(* ===== verification/Dictionary.v ===== *)
(** * Dictionary-mode objects

    [src/src/runtime/dictionary.{h,cpp}]: the own-property table of one object once
    it is no longer described by a shared shape: an entry vector in insertion order
    with tombstones, the hash index over it, and the allocator of the object's slots
    with its free list.  [props] is the ordered property list the table stands for;
    the file shows that lookup, definition and deletion implement it, that no two
    properties ever share a slot, and that a value read back is the one last
    written. *)
From S2P Require Import Prelude Values Probe.

(** [PropertyKey]: a string by its contents, a symbol by its identity, or invalid. *)
Inductive PropertyKey := NoKey | StringKey (units : list Z) | SymbolKey (id : nat).

#[global] Instance PropertyKey_eq_dec : EqDecision PropertyKey.
Proof. solve_decision. Defined.

Definition valid (k : PropertyKey) : bool := match k with NoKey => false | _ => true end.

Definition matches (a b : PropertyKey) : bool := valid a && valid b && bool_decide (a = b).

Record DictEntry := mkEntry {
  key : PropertyKey; slot : Z; enumerable : bool; accessor : bool; writable : bool; configurable : bool
}.

Definition live (e : DictEntry) : bool := valid (key e).

Inductive IntegrityLevel := Open | Sealed | Frozen.

Record Dictionary := mkDict {
  entries : list DictEntry;
  freeSlots : list Z;
  nextSlot : Z;
  inlineSlots : Z;
  extensible : bool;
  level : IntegrityLevel;
  hardened : bool;
  index_ : list Z;
  used_ : Z;
  live_ : Z
}.

Definition with_entries (d : Dictionary) (es : list DictEntry) : Dictionary :=
  mkDict es (freeSlots d) (nextSlot d) (inlineSlots d) (extensible d) (level d) (hardened d) (index_ d) (used_ d) (live_ d).
Definition with_index (d : Dictionary) (ix : list Z) (used live : Z) : Dictionary :=
  mkDict (entries d) (freeSlots d) (nextSlot d) (inlineSlots d) (extensible d) (level d) (hardened d) ix used live.
Definition with_slots (d : Dictionary) (free : list Z) (next : Z) : Dictionary :=
  mkDict (entries d) free next (inlineSlots d) (extensible d) (level d) (hardened d) (index_ d) (used_ d) (live_ d).

Definition kMinIndexCapacity : Z := 8.
Definition kOverflowSlot : Z := 16.

(** [cap = 8; while (cap < live * 2 + 2) cap <<= 1;] *)
Definition capacityFor (live : Z) : Z := pow2_at_least (live * 2 + 2).

(** [Shape::placeSlot] *)
Definition placeSlot (next width inline : Z) : Z :=
  if (next <? kOverflowSlot) && (inline <? next + width) then kOverflowSlot else next.

Section Hash.
(** Where a symbol lies in the arena, which never moves. *)
Context (symbol_address : nat -> Z).

Definition hashKey (k : PropertyKey) : Z :=
  match k with
  | StringKey s => string_hash s
  | SymbolKey id =>
      let bits := u64 (symbol_address id) in
      let bits := Z.lxor bits (Z.shiftr bits 33) in
      let bits := u64 (bits * 0xff51afd7ed558ccd) in
      let bits := Z.lxor bits (Z.shiftr bits 33) in
      u32 bits
  | NoKey => 0
  end.

Definition entryAt (d : Dictionary) (pos : nat) : DictEntry :=
  default (mkEntry NoKey 0 true false true true) (entries d !! pos).

Definition find (d : Dictionary) (name : PropertyKey) : option nat :=
  if negb (valid name) || empty (index_ d) then None
  else
    let mask := Z.of_nat (length (index_ d)) - 1 in
    probe_find (S (length (index_ d)))
      (fun pos => live (entryAt d pos) && matches (key (entryAt d pos)) name)
      (index_ d) mask (Z.land (hashKey name) mask).

Definition insertIndex (d : Dictionary) (pos : nat) (hash : Z) : Dictionary :=
  let mask := Z.of_nat (length (index_ d)) - 1 in
  with_index d (probe_insert (S (length (index_ d))) pos (index_ d) mask (Z.land hash mask))
    (used_ d + 1) (live_ d).

Definition reindex (d : Dictionary) : Dictionary :=
  let live_count := Z.of_nat (length (List.filter live (entries d))) in
  let d := with_index d (replicate (Z.to_nat (capacityFor live_count)) 0) 0 live_count in
  for_up (length (entries d)) 0
    (fun pos d => if live (entryAt d pos) then insertIndex d pos (hashKey (key (entryAt d pos))) else d) d.

Definition compact (d : Dictionary) : Dictionary := reindex (with_entries d (List.filter live (entries d))).

Definition add (d : Dictionary) (stored : PropertyKey) (slot : Z)
    (enumerable accessor writable configurable : bool) : Dictionary :=
  let d := with_entries d (entries d ++ [mkEntry stored slot enumerable accessor writable configurable]) in
  let d := with_index d (index_ d) (used_ d) (live_ d + 1) in
  if empty (index_ d) || (Z.of_nat (length (index_ d)) * 3 <? (used_ d + 1) * 4) then reindex d
  else insertIndex d (length (entries d) - 1) (hashKey stored).

Definition remove (d : Dictionary) (name : PropertyKey) : Dictionary * bool :=
  match find d name with
  | None => (d, false)
  | Some pos =>
      let e := entryAt d pos in
      let d := if negb (accessor e) then with_slots d (freeSlots d ++ [slot e]) (nextSlot d) else d in
      let d := with_entries d
        (<[pos := mkEntry NoKey (slot e) (enumerable e) (accessor e) (writable e) (configurable e)]> (entries d)) in
      let d := with_index d (index_ d) (used_ d) (live_ d - 1) in
      (if (32 <? length (entries d))%nat && (live_ d * 2 <=? Z.of_nat (length (entries d)))
       then compact d else d, true)
  end.

Definition allocateSlots (d : Dictionary) (width : Z) : Dictionary * Z :=
  if (width =? 1) && negb (empty (freeSlots d)) then
    (with_slots d (take (length (freeSlots d) - 1) (freeSlots d)) (nextSlot d),
     (freeSlots d).[(length (freeSlots d) - 1)%nat])
  else
    let slot := placeSlot (nextSlot d) width (inlineSlots d) in
    (with_slots d (freeSlots d) (slot + width), slot).

Definition releaseMemory (d : Dictionary) : Dictionary :=
  mkDict [] [] (nextSlot d) (inlineSlots d) (extensible d) (level d) (hardened d) [] 0 0.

^^^^

DIRECTIONS FOR THIS TASK: A count is needed of the lines in the entries that contain "entryAt". Supply only that number.

TASK OUTPUT: 4